Do I blame African Americans for the passing of Prop 8? No. But I
agree with Melissa Harris-Lacewell, associate professor of politics and
African-American studies at Princeton University: “They didn’t do
enough work in the communities of color,” she said on The Rachel Maddow Show, referring to gay-rights groups. “On the
other hand, the communities of color demonstrated an awfully bigoted
vote.” Gays and lesbians have work to do, and straight African
Americans have bigotry to get past.

Another depressing irony: Prop 8 was bankrolled by the Mormon
Church, which has a history awash with racism. Brigham Young, the
founder of Salt Lake City and Joseph Smith’s successor as church
leader, said: “Shall I tell you the law of God in regard to the African
race? If the white man who belongs to the chosen seed mixes his blood
with the seed of Cain, the penalty, under the law of God, is death on
the spot. This will always be so.” African Americans were excluded from
temple rites in the Mormon Church until 1978, when church leaders
received a new revelation from God to end the practice of racial
discrimination, a “revelation” that came just as the IRS was
threatening to revoke the church’s tax-exempt status.
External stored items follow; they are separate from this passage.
(** * CAPEC word cloud: a shallow embedding of [word-cloud.py]

    The dashboard loads a CAPEC table, derives a colour and a font size per
    row, draws the IDs at random positions, and answers clicks with details
    of the selected row.  The callbacks [on_click], [update_table] and
    [update_figure] and the module-level tables are embedded below as
    functions over an explicit copy of the module globals; Python
    exceptions are results of type [outcome]. *)

From Stdlib Require Import List String Ascii ZArith Lia Bool Arith.
From Stdlib Require Import DecimalString.
Import ListNotations.
Local Open Scope string_scope.
Local Open Scope list_scope.

(** ** Python values and builtins used by the script *)

Module Py.

Inductive exn : Set := KeyError | ValueError | IndexError.

(** The result of evaluating a Python expression: a value, or a raised
    exception that unwinds the callback. *)
Inductive outcome (A : Type) : Type :=
| Return (a : A)
| Raise (e : exn).
Arguments Return {A} a.
Arguments Raise {A} e.

Definition bind {A B} (m : outcome A) (k : A -> outcome B) : outcome B :=
  match m with
  | Return a => k a
  | Raise e => Raise e
  end.

(** [[f(v) for v in l]]: the first element that raises ends the
    comprehension. *)
Fixpoint comprehension {A B} (f : A -> outcome B) (l : list A)
  : outcome (list B) :=
  match l with
  | [] => Return []
  | a :: l' =>
      bind (f a) (fun b =>
      bind (comprehension f l') (fun bs => Return (b :: bs)))
  end.

(** [d[k]] on a dict written as its literal, in insertion order. *)
Fixpoint getitem {K V} (eqb : K -> K -> bool) (d : list (K * V)) (k : K)
  : outcome V :=
  match d with
  | [] => Raise KeyError
  | (k', v) :: d' => if eqb k' k then Return v else getitem eqb d' k
  end.

(** [k in d] *)
Definition contains_key {K V} (eqb : K -> K -> bool) (d : list (K * V)) (k : K)
  : bool :=
  existsb (fun kv => eqb (fst kv) k) d.

(** [range(n)] *)
Definition range (n : nat) : list Z := map Z.of_nat (seq 0 n).

(** [l[start:stop]] with Python's treatment of negative and oversized
    bounds. *)
Definition clamp (len i : Z) : Z :=
  let j := if (i <? 0)%Z then (i + len)%Z else i in
  Z.max 0 (Z.min len j).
The calls this past week to investigate the Mormon Church’s
tax-exempt status aren’t likely to accomplish anything—the church
has been active on this issue for years—and calls for a boycott
against Utah seem to be petering out quickly. Still, I can’t see myself
stepping foot in Utah in the foreseeable future. Which is going to
disappoint my son. My boyfriend and I were talking about taking a trip
to Utah this winter to go snowboarding. We’ve heard great things about
the snow there, and our kid wants to go, and we’ve never been. But you
know what? We’ve never been to Whistler either. Or Bear Mountain in
California. Or to any of the resorts in Colorado.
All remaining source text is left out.